Equo compenso, Giovani avvocati: «La legge va approvata, incomprensibile chi dice il contrario»

16 Mag 2022 18:04 - di Annamaria Gravino
equo compenso

«Chiediamo a tutti i parlamentari di ritirare le proposte emendative, perché il rischio che la legge eventualmente modificata al Senato possa poi ritrovarsi nel pantano della fine della legislatura è troppo alto». È il presidente dell’Aiga, l’Associazione italiana giovani avvocati, Francesco Paolo Perchinunno, a lanciare l’appello per evitare che la legge Meloni sull’equo compenso finisca affossata dalla mole di emendamenti presentati a Palazzo Madama. La legge, in discussione in queste ore in Commissione Giustizia, reintroduce il principio di un compenso minimo inderogabile per i professionisti incaricati dai grandi committenti, ovvero dalle società con fatturato pari o superiore a 10 milioni, e dalla Pubblica amministrazione. «Ed è un principio per noi inderogabile», chiarisce il presidente dell’Aiga, che con oltre 10mila iscritti e 136 sezioni territoriali è l’associazione maggiormente rappresentativa per il settore di riferimento.

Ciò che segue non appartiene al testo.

(** The array after the move, up to the entry to fill: [A], the entry, [B], and
    the free ones. *)

Definition roomy (p : evpool) (la lb : list candidate) (k : nat) (l : list evictionPoolEntry) : Prop :=
  exists A e B free, l = A ++ e :: B ++ free /\ length A = k /\ length l = EVPOOL_SIZE /\ NoDup (map pe_cached l) /\
    Forall2 (holds (ep_bufs p)) A la /\ Forall2 (holds (ep_bufs p)) B lb /\ Forall vacant free.

Lemma make_room_append p l :
  pool_rep p l -> (length l < EVPOOL_SIZE)%nat ->
  exists room, make_room (length l) (ep_entries p) = Ok (Some (length l, room)) /\ roomy p l [] (length l) room.
Proof.
  intros Hp Hlt. unfold make_room. rewrite (is_full_spec p l Hp). cbn [mbind res_bind].
  rewrite (proj2 (Nat.eqb_neq (length l) EVPOOL_SIZE)) by lia. rewrite andb_false_r.
  destruct Hp as [Hs Hn (live & free & E & HF & Hfree)]. pose proof (Forall2_length _ _ _ HF) as Hl. rewrite E in *.
  destruct free as [|e free]; [rewrite length_app in Hs; simpl in Hs; lia|]. inversion Hfree as [|? ? He Hfree']; subst.
  rewrite (proj2 (Nat.ltb_lt _ _)) by lia. rewrite list_lookup_middle by done. simpl. rewrite bool_decide_true by (by rewrite He).
  eexists. split; [done|]. exists live, e, [], free. by repeat split.
Qed.

Lemma make_room_right p l k :
  pool_rep p l -> (length l < EVPOOL_SIZE)%nat -> (k < length l)%nat ->
  exists room, make_room k (ep_entries p) = Ok (Some (k, room)) /\ roomy p (take k l) (drop k l) k room.
Proof.
  intros Hp Hlt Hk. unfold make_room. rewrite (is_full_spec p l Hp). cbn [mbind res_bind].
  rewrite (proj2 (Nat.eqb_neq (length l) EVPOOL_SIZE)) by lia. rewrite andb_false_r.
  destruct Hp as [Hs Hn (live & free & E & HF & Hfree)]. pose proof (Forall2_length _ _ _ HF) as Hl. rewrite E in *.
  destruct free as [|z free _] using rev_ind; [rewrite length_app in Hs; simpl in Hs; lia|].
  destruct (split_at live k) as (A & y & L & -> & HA); [lia|].
  rewrite <- (take_drop k l) in HF. assert (length (take k l) = k) as Hta by (rewrite length_take; lia).
  apply Forall2_app_inv in HF as [HFA HFB]; [|congruence].
  assert (pe_key y <> None) as Hy by (inversion HFB; subst; by eapply holds_key).
  rewrite <- app_assoc in *. cbn [app] in *. rewrite (list_lookup_middle A) by done. simpl option_map. rewrite bool_decide_false by congruence. rewrite andb_false_r. cbn [negb].
  assert (((A ++ y :: L ++ free ++ [z]) !! (EVPOOL_SIZE - 1)%nat) = Some z) as ->.
  { rewrite !length_app in Hs. simpl in Hs. change (y :: L ++ free ++ [z]) with ((y :: L) ++ free ++ [z]). rewrite !length_app in Hs. simpl in Hs.
    rewrite !app_assoc, lookup_app_r by (rewrite !length_app; simpl; unfold EVPOOL_SIZE in *; lia).
    rewrite !length_app. cbn [length]. replace (EVPOOL_SIZE - 1 - (length A + S (length L) + length free))%nat with 0%nat by (unfold EVPOOL_SIZE in *; lia). done. }
  cbn [need mbind res_bind].
  assert (take (k + 1) (A ++ y :: L ++ free ++ [z]) = A ++ [y]) as ->.
  { rewrite take_app_ge by lia. f_equal. rewrite HA. replace (k + 1 - k)%nat with 1%nat by lia. done. }
  assert (take (EVPOOL_SIZE - k - 1) (drop k (A ++ y :: L ++ free ++ [z])) = (y :: L) ++ free) as ->.
  { rewrite drop_app_length' by done. change (y :: L ++ free ++ [z]) with ((y :: L) ++ free ++ [z]).
    rewrite app_assoc, take_app_length'; [done|]. rewrite !length_app in *. simpl in *. rewrite !length_app in Hs. simpl in Hs. lia. }
  rewrite <- app_assoc. cbn [app]. rewrite (list_lookup_middle A) by done. cbn [need mbind res_bind].
  eexists. split; [done|]. rewrite insert_app_r_alt, HA, Nat.sub_diag by lia. simpl.
  exists A, (set_pe_cached (pe_cached z) y), (y :: L), free. split; [done|]. split; [done|].
  split; [rewrite !length_app in *; simpl in *; rewrite !length_app in *; simpl in *; lia|].
  split; [|split; [done|split; [done|by apply Forall_app in Hfree as [? _]]]].
  eapply NoDup_Permutation_proper; [|exact Hn]. rewrite !map_app. simpl. rewrite !map_app. simpl. solve_Permutation.
Qed.
(* ===== verification/EvictTheory.v ===== *)
(** * Eviction: the ages, the pool, and what is evicted *)

From S2P Require Import Prelude Util Sds VectorClock VcTheory VcText VcClaims Proxy CrdtServer Gc Objects Keyspace Backlog Resp World Feed Evict.

(** ** Ages *)

(** The counters of time wrap: with [w] of them around, [now] and [then_] are
    taken modulo [w]; the age of a wrapped counter comes out one too small. *)

Lemma wrapped_age (w now then_ : Z) :
  0 < w -> then_ <= now < then_ + w ->
  let age := if now mod w >=? then_ mod w then now mod w - then_ mod w else now mod w + (w - 1 - then_ mod w) in
  now - then_ - 1 <= age <= now - then_.
Proof.
  intros Hw Hn. cbv zeta. pose proof (Z.div_mod now w). pose proof (Z.div_mod then_ w).
  pose proof (Z.mod_pos_bound now w Hw). pose proof (Z.mod_pos_bound then_ w Hw).
  assert (now / w = then_ / w \/ now / w = then_ / w + 1) as [E | E] by nia.
  - rewrite E in *. destruct (Z.geb_spec (now mod w) (then_ mod w)); lia.
  - rewrite E in *. destruct (Z.geb_spec (now mod w) (then_ mod w)); lia.
Qed.

Lemma land_mod a n : 0 <= n -> Z.land a (2 ^ n - 1) = a mod 2 ^ n.
Proof. intros. rewrite <- Z.land_ones by done. by rewrite Z.ones_equiv, Z.sub_1_r. Qed.

Lemma to_ull_small z : 0 <= z < 2 ^ 64 -> to_ull z = z.
Proof. apply Z.mod_small. Qed.

Lemma lru_age clock lru : 0 <= clock < 2 ^ 24 -> 0 <= lru < 2 ^ 24 ->
  estimateObjectIdleTime clock lru = (if clock >=? lru then clock - lru else clock + (2 ^ 24 - 1 - lru)) * 1000.
Proof.
  intros Hc Hl. unfold estimateObjectIdleTime, LRU_CLOCK_MAX, LRU_BITS, LRU_CLOCK_RESOLUTION.
  change (Z.shiftl 1 24 - 1) with (2 ^ 24 - 1). destruct (Z.geb_spec clock lru).
  - rewrite (to_ull_small (clock - lru)), to_ull_small by lia. lia.
  - rewrite (to_ull_small (clock + _)), to_ull_small by lia. lia.
Qed.

Lemma lfu_age now ldt : 0 <= now < 65536 -> 0 <= ldt < 65536 ->
  LFUTimeElapsed now ldt = if now >=? ldt then now - ldt else now + (65536 - 1 - ldt).
Proof.
  intros Hc Hl. unfold LFUTimeElapsed. destruct (Z.geb_spec now ldt); [rewrite to_ull_small; lia|].
  rewrite (to_ull_small (65535 - ldt)), to_ull_small by lia. lia.
Qed.

Lemma lru_fields lru : 0 <= lru < 2 ^ 24 -> 0 <= Z.shiftr lru 8 < 65536 /\ 0 <= Z.land lru 255 < 256.
Proof.
  intros Hl. rewrite Z.shiftr_div_pow2 by lia. change 255 with (2 ^ 8 - 1). rewrite land_mod by lia.
  pose proof (Z.mod_pos_bound lru (2 ^ 8)). split; [|lia]. split; [apply Z.div_pos; lia|apply Z.div_lt_upper_bound; lia].
Qed.

(** The counter after its decay: one less for each period. *)

Lemma decay_value decay now lru : 0 <= decay -> 0 <= now < 65536 -> 0 <= lru < 2 ^ 24 ->
  LFUDecrAndReturn decay now lru =
    Z.max 0 (Z.land lru 255 - (if decay =? 0 then 0 else LFUTimeElapsed now (Z.shiftr lru 8) / decay)).
Proof.
  intros Hd Hn Hl. pose proof (lru_fields lru Hl) as [H1 H2]. unfold LFUDecrAndReturn.
  assert (0 <= LFUTimeElapsed now (Z.shiftr lru 8)) as Hage.
  { rewrite lfu_age by done. destruct (Z.geb_spec now (Z.shiftr lru 8)); lia. }
  destruct (Z.eqb_spec decay 0) as [-> |Hne]; [simpl; lia|]. rewrite Z.quot_div_nonneg by lia.
  assert (0 <= LFUTimeElapsed now (Z.shiftr lru 8) / decay) by (apply Z.div_pos; lia).
  set (n := LFUTimeElapsed _ _ / decay) in *. destruct (Z.eqb_spec n 0); [lia|].
  destruct (Z.gtb_spec n (Z.land lru 255)); [lia|]. rewrite to_ull_small; lia.
Qed.

Lemma update_value hit decay now lru : 0 <= decay -> 0 <= now < 65536 -> 0 <= lru < 2 ^ 24 ->
  let lru' := updateLFU hit decay now lru in
  let counter := LFUDecrAndReturn decay now lru in
  0 <= lru' < 2 ^ 24 /\ Z.shiftr lru' 8 = now /\
  Z.land lru' 255 = if hit then Z.min 255 (counter + 1) else counter.
Proof.
  intros Hd Hn Hl. cbv zeta. pose proof (lru_fields lru Hl) as [H1 H2].
  assert (0 <= LFUDecrAndReturn decay now lru < 256) as Hc.
  { rewrite decay_value by done. assert (0 <= (if decay =? 0 then 0 else LFUTimeElapsed now (Z.shiftr lru 8) / decay)); [|lia].
    destruct (Z.eqb_spec decay 0); [done|]. apply Z.div_pos; [|lia]. rewrite lfu_age by done.
    destruct (Z.geb_spec now (Z.shiftr lru 8)); lia. }
  unfold updateLFU. set (counter := LFUDecrAndReturn decay now lru) in *.
  assert (uwrap 8 counter = counter) as -> by (apply Z.mod_small; lia).
  set (c := LFULogIncr hit counter). assert (c = (if hit then Z.min 255 (counter + 1) else counter)) as Hcv.
  { unfold c, LFULogIncr. destruct (Z.eqb_spec counter 255); destruct hit; try lia.
    unfold uwrap. rewrite Z.mod_small; lia. }
  rewrite <- Hcv. assert (0 <= c < 2 ^ 8) as Hcr by (destruct hit; lia).
  assert (Z.lor (Z.shiftl now 8) c = now * 2 ^ 8 + c) as ->.
  { rewrite <- Z.lxor_lor; [rewrite <- Z.add_nocarry_lxor|]; try (rewrite Z.shiftl_mul_pow2 by lia; lia);
      apply Z.bits_inj'; intros i Hi; rewrite Z.land_spec, Z.bits_0;
      (destruct (Z.ltb_spec i 8); [rewrite Z.shiftl_spec_low by lia; done|]);
      rewrite (Z.bits_above_log2 c i); try apply andb_false_r; try lia;
      (destruct (Z.eq_dec c 0) as [-> |]; [simpl; lia|]; apply Z.lt_le_trans with 8; [apply Z.log2_lt_pow2; lia|lia]). }
  assert (uwrap LRU_BITS (now * 2 ^ 8 + c) = now * 2 ^ 8 + c) as ->.
  { unfold uwrap, LRU_BITS. apply Z.mod_small. lia. }
  split; [lia|]. split.
  - rewrite Z.shiftr_div_pow2, Z.div_add_l, (Z.div_small c) by lia. lia.
  - change 255 with (2 ^ 8 - 1). rewrite land_mod by lia. rewrite Z.add_comm, Z.mod_add by lia. apply Z.mod_small. lia.
Qed.

(** ** The score of a tombstone *)

Definition unit_score (own len : Z) (vc : VectorClock) (c : clk) : Z :=
  let d := clock c - vcu vc (gid c) in
  gid_idle_max * (if gid c =? own then len else 1) / (if d >? 0 then d + 1 else 1).

Fixpoint score_sum (own len : Z) (vc : VectorClock) (units : list clk) : Z :=
  match units with
  | [] => 0
  | c :: units => unit_score own len vc c + score_sum own len vc units
  end.

Lemma unit_score_range own len vc c : 1 <= len -> 0 <= unit_score own len vc c <= gid_idle_max * len.
Proof.
  intros Hl. unfold unit_score, gid_idle_max. cbv zeta. set (w := if gid c =? own then len else 1). assert (1 <= w <= len) by (unfold w; destruct (_ =? _); lia).
  destruct (Z.gtb_spec (clock c - vcu vc (gid c)) 0).
  - split; [apply Z.div_pos; lia|]. apply Z.div_le_upper_bound; nia.
  - rewrite Z.div_1_r. lia.
Qed.

Lemma score_sum_range own len vc units : 1 <= len -> 0 <= score_sum own len vc units <= gid_idle_max * len * Z.of_nat (length units).
Proof.
  intros Hl. induction units as [|c units IH]; [simpl; lia|]. cbn [score_sum length].
  pose proof (unit_score_range own len vc c Hl). rewrite Nat2Z.inj_succ, Z.mul_succ_r. lia.
Qed.

Lemma ll_result_ok z : - 2 ^ 62 <= z <= 2 ^ 62 -> ll_result z = Ok z.
Proof.
  intros Hz. unfold ll_result, LLONG_MIN, LLONG_MAX. destruct (Z.leb_spec (- 2 ^ 63) z); [|lia].
  destruct (Z.leb_spec z (2 ^ 63 - 1)); [done|lia].
Qed.

Lemma vcu_bounds vc g : vc_ok vc -> 0 <= vcu vc g < 2 ^ 56.
Proof.
  intros [Hu _]. unfold vcu. destruct (vc_map vc !! g) as [c|] eqn:E; [|simpl; lia]. simpl. apply (vc_map_range vc g c Hu) in E. lia.
Qed.

Lemma idle_loop_sum own len vc units idle :
  vc_ok vc -> Forall unit_ok units -> 1 <= len <= 15 -> (length units <= 15)%nat -> 0 <= idle <= 2 ^ 50 ->
  idle_loop own len vc units idle = Ok (idle + score_sum own len vc units).
Proof.
  intros Hvc Hu Hl Hn Hi. assert (idle + gid_idle_max * len * Z.of_nat (length units) <= 2 ^ 51) as Hb by (unfold gid_idle_max; nia).
  clear Hn. destruct Hi as [Hi _]. revert idle Hi Hb. induction Hu as [|c units Hc Hu IH]; intros idle Hi Hb; cbn [idle_loop score_sum].
  - f_equal. lia.
  - unfold get_vcu_from_vc. rewrite unit_get_clock, unit_get_gid, get_vcu_from_spec by done.
    pose proof (vcu_bounds vc (gid c) Hvc). destruct Hc as [Hg Hc]. pose proof (unit_score_range own len vc c) as Hs.
    rewrite (ll_result_ok (clock c - vcu vc (gid c))) by lia. cbn [mbind res_bind].
    set (p := gid_idle_max * (if gid c =? own then len else 1)). assert (0 <= p <= gid_idle_max * len) as Hp.
    { unfold p, gid_idle_max. destruct (gid c =? own); lia. }
    rewrite (ll_result_ok p) by (unfold gid_idle_max in Hp; lia). cbn [mbind res_bind length] in *.
    assert (Z.quot p (if clock c - vcu vc (gid c) >? 0 then clock c - vcu vc (gid c) + 1 else 1) = unit_score own len vc c) as ->.
    { unfold unit_score. cbv zeta. fold p. apply Z.quot_div_nonneg; [lia|]. destruct (Z.gtb_spec (clock c - vcu vc (gid c)) 0); lia. }
    specialize (Hs ltac:(lia)). rewrite ll_result_ok by (unfold gid_idle_max in *; lia). cbn [mbind res_bind].
    rewrite IH; [f_equal; lia|lia|]. lia.
Qed.

Lemma tombstone_score own vc process : vc_ok vc -> vc_ok process ->
  tombstoneGetIdle own vc process = Ok (1 + score_sum own (get_len process) vc process).
Proof.
  intros Hvc Hp. unfold tombstoneGetIdle. destruct process as [|c process]; [done|].
  pose proof (vc_ok_length _ Hp). apply idle_loop_sum; [done|apply Hp| |done|lia]. unfold get_len. simpl in *. lia.
Qed.

(** A tombstone whose clock is behind another's has the smaller score. *)

Lemma score_sum_mono own len vc vc' units : 1 <= len ->
  (forall g, vcu vc g <= vcu vc' g) -> score_sum own len vc units <= score_sum own len vc' units.
Proof.
  intros Hl Hle. induction units as [|c units IH]; [done|]. cbn [score_sum]. apply Z.add_le_mono; [|done].
  unfold unit_score. cbv zeta. set (p := gid_idle_max * _). assert (0 <= p) by (unfold p, gid_idle_max; destruct (_ =? _); lia).
  specialize (Hle (gid c)). apply Z.div_le_compat_l; [done|].
  destruct (Z.gtb_spec (clock c - vcu vc' (gid c)) 0), (Z.gtb_spec (clock c - vcu vc (gid c)) 0); lia.
Qed.

(** C29: the ages and scores that choose what is evicted stay in their fields.
    [estimateObjectIdleTime] gives the time since the last access, or one tick
    less when the clock has wrapped in between; [LFUTimeElapsed] the same in
    minutes.  [updateLFU] leaves a field of 24 bits with the time of now and a
    counter that went down by one for each period of [lfu-decay-time], not at all
    if that is 0, up by one if the access counts, and never below 0 or above 255.
    (The comments of evict.c and redis.conf say the counter is halved when it is
    high, and that 0 stands for a decay at every scan: the code does neither.)  The score of a tombstone is computed
    without overflow, for any two clocks, and is below 2^39. *)
Theorem eviction_bounds (t0 t1 : Z) (hit : bool) (decay lru own : Z) (vc process : VectorClock)
    (Ht : 0 <= t0 <= t1) (Hticks : t1 / 1000 < t0 / 1000 + 2 ^ 24) (Hmin : t1 / 60 < t0 / 60 + 2 ^ 16)
    (Hdecay : 0 <= decay) (Hlru : 0 <= lru < 2 ^ 24) (Hvc : vc_ok vc) (Hp : vc_ok process) :
  (t1 / 1000 - t0 / 1000 - 1) * 1000 <= estimateObjectIdleTime (getLRUClock t1) (getLRUClock t0) <= (t1 / 1000 - t0 / 1000) * 1000 /\
  t1 / 60 - t0 / 60 - 1 <= LFUTimeElapsed (LFUGetTimeInMinutes t1) (LFUGetTimeInMinutes t0) <= t1 / 60 - t0 / 60 /\
  (let now := LFUGetTimeInMinutes t1 in
   let lru' := updateLFU hit decay now lru in
   let periods := if decay =? 0 then 0 else LFUTimeElapsed now (Z.shiftr lru 8) / decay in
   let counter := Z.max 0 (Z.land lru 255 - periods) in
   0 <= lru' < 2 ^ 24 /\ Z.shiftr lru' 8 = now /\ Z.land lru' 255 = if hit then Z.min 255 (counter + 1) else counter) /\
  exists idle, tombstoneGetIdle own vc process = Ok idle /\ 1 <= idle < 2 ^ 39.
Proof.
  assert (forall t, 0 <= t -> getLRUClock t = (t / 1000) mod 2 ^ 24) as Eclock.
  { intros t H. unfold getLRUClock, LRU_CLOCK_RESOLUTION, LRU_CLOCK_MAX, LRU_BITS. rewrite Z.quot_div_nonneg by lia.
    change (Z.shiftl 1 24 - 1) with (2 ^ 24 - 1). by apply land_mod. }
  assert (forall t, 0 <= t -> LFUGetTimeInMinutes t = (t / 60) mod 2 ^ 16) as Emin.
  { intros t H. unfold LFUGetTimeInMinutes. rewrite Z.quot_div_nonneg by lia. change 65535 with (2 ^ 16 - 1). by apply land_mod. }
  assert (forall t, 0 <= (t / 1000) mod 2 ^ 24 < 2 ^ 24) as Rclock by (intros t; by apply Z.mod_pos_bound).
  assert (forall t, 0 <= (t / 60) mod 2 ^ 16 < 65536) as Rmin by (intros t; by apply Z.mod_pos_bound).
  split; [|split; [|split]].
  - rewrite !Eclock, lru_age by (done || lia). pose proof (Z.div_le_mono t0 t1 1000).
    pose proof (wrapped_age (2 ^ 24) (t1 / 1000) (t0 / 1000)) as Hw. cbv zeta in Hw. lia.
  - rewrite !Emin, lfu_age by (done || lia). pose proof (Z.div_le_mono t0 t1 60).
    pose proof (wrapped_age (2 ^ 16) (t1 / 60) (t0 / 60)) as Hw. cbv zeta in Hw. change 65536 with (2 ^ 16). lia.
  - cbv zeta. rewrite Emin by lia. rewrite <- decay_value by done. by apply update_value.
  - rewrite tombstone_score by done. eexists. split; [done|]. destruct process as [|c process]; [simpl; lia|].
    pose proof (vc_ok_length _ Hp). pose proof (score_sum_range own (get_len (c :: process)) vc (c :: process)) as Hr.
    unfold get_len, gid_idle_max in *. simpl length in *. nia.
Qed.

Lemma eviction_bounds_witness :
  exists idle, tombstoneGetIdle 1 [Clk 1 7; Clk 2 3] [Clk 1 9; Clk 2 3] = Ok idle /\ 1 <= idle < 2 ^ 39.
Proof.
  apply (eviction_bounds 5000 90000 true 1 (Z.lor (Z.shiftl 3 8) 200) 1 [Clk 1 7; Clk 2 3] [Clk 1 9; Clk 2 3]);
    [lia|vm_compute; reflexivity|vm_compute; reflexivity|lia|vm_compute; intuition congruence|decide_now|decide_now].
Defined.

(** The score is the greater the fewer writes followed the deletion: of two
    tombstones, the newer goes first. *)

Lemma newer_tombstone_first own vc vc' process :
  vc_ok vc -> vc_ok vc' -> vc_ok process -> (forall g, vcu vc g <= vcu vc' g) ->
  exists idle idle', tombstoneGetIdle own vc process = Ok idle /\ tombstoneGetIdle own vc' process = Ok idle' /\ idle <= idle'.
Proof.
  intros Hvc Hvc' Hp Hle. rewrite !tombstone_score by done. eexists _, _. split; [done|]. split; [done|].
  destruct process as [|c process]; [done|]. apply Z.add_le_mono; [done|]. apply score_sum_mono; [|done]. unfold get_len. simpl. lia.
Qed.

Avvocato, la legge sta suscitando reazioni diverse: c’è chi la osteggia e chi, come voi, ritiene che non sia più rimandabile. Che succede?

Questa è una legge molto attesa, ed è una legge che tutela i giovani. Le ragioni di chi si sta schierando contro l’approvazione per noi non si comprendono. Così come non si comprende il fatto che settori del mondo dei professionisti abbiano la stessa posizione della Cgil e di Confindustria. Mi auguro che non ci sia nessuno nel mondo dei professionisti che si presti, anche involontariamente, a giochi politici.

Perché per voi è così importante?

Perché reintroduce il principio per noi fondamentale dell’inderogabilità del compenso minimo. Oggi ci troviamo in una situazione in cui un giovane professionista può doversi adattare a compensi assolutamente non congrui e questo non è accettabile. C’è un problema di dignità del lavoro e, in alcuni casi, di vera e propria sussistenza.

Lamenta miseria?

Faccio riferimento ai dati Censis: l’ultimo rapporto sullo stato dell’avvocatura ci dice che a distanza di 15 anni dal decreto Bersani, che nel 2006 eliminò le tariffe e il vincolo di non poter andare sotto i minimi, i redditi dei giovani professionisti sono al di sotto della soglia di povertà. Ci raccontarono che la legge sarebbe servita a garantire maggiore concorrenza e che quindi avrebbe favorito soprattutto i giovani. Oggi sappiamo che è andata esattamente al contrario. Anzi, lo sappiamo da anni e da anni chiediamo un intervento legislativo.

C’era stato un tentativo anche nella passata legislatura…

Ed è finito nel nulla. Non può succedere di nuovo. La legge in discussione è un’ottima legge, per altro estende la platea degli interessati che prima era solo quella degli avvocati. L’articolo 3 sulla nullità di tutte le clausole che prevedono un compenso inferiore agli importi stabiliti dai parametri è un passaggio cruciale. Per quanto ci riguarda, poi, recepisce alcune nostre battaglie storiche, come il fatto che il parere di congruità diventa titolo esecutivo senza che ci sia più bisogno di ricorrere al giudice per la liquidazione del compenso.

E allora perché durante l’iter stanno sorgendo ostacoli?

Ripeto, non lo comprendo. C’è qualcosa che si può migliorare? Forse sì, tutto è perfettibile. Ma si può fare semmai in un secondo momento. Noi stessi avevamo proposto qualche piccola correzione in sede di audizione, ma rischiare di affossarla non ha senso. Quella mole di emendamenti è troppo rischiosa. La legge va approvata, la priorità è questa.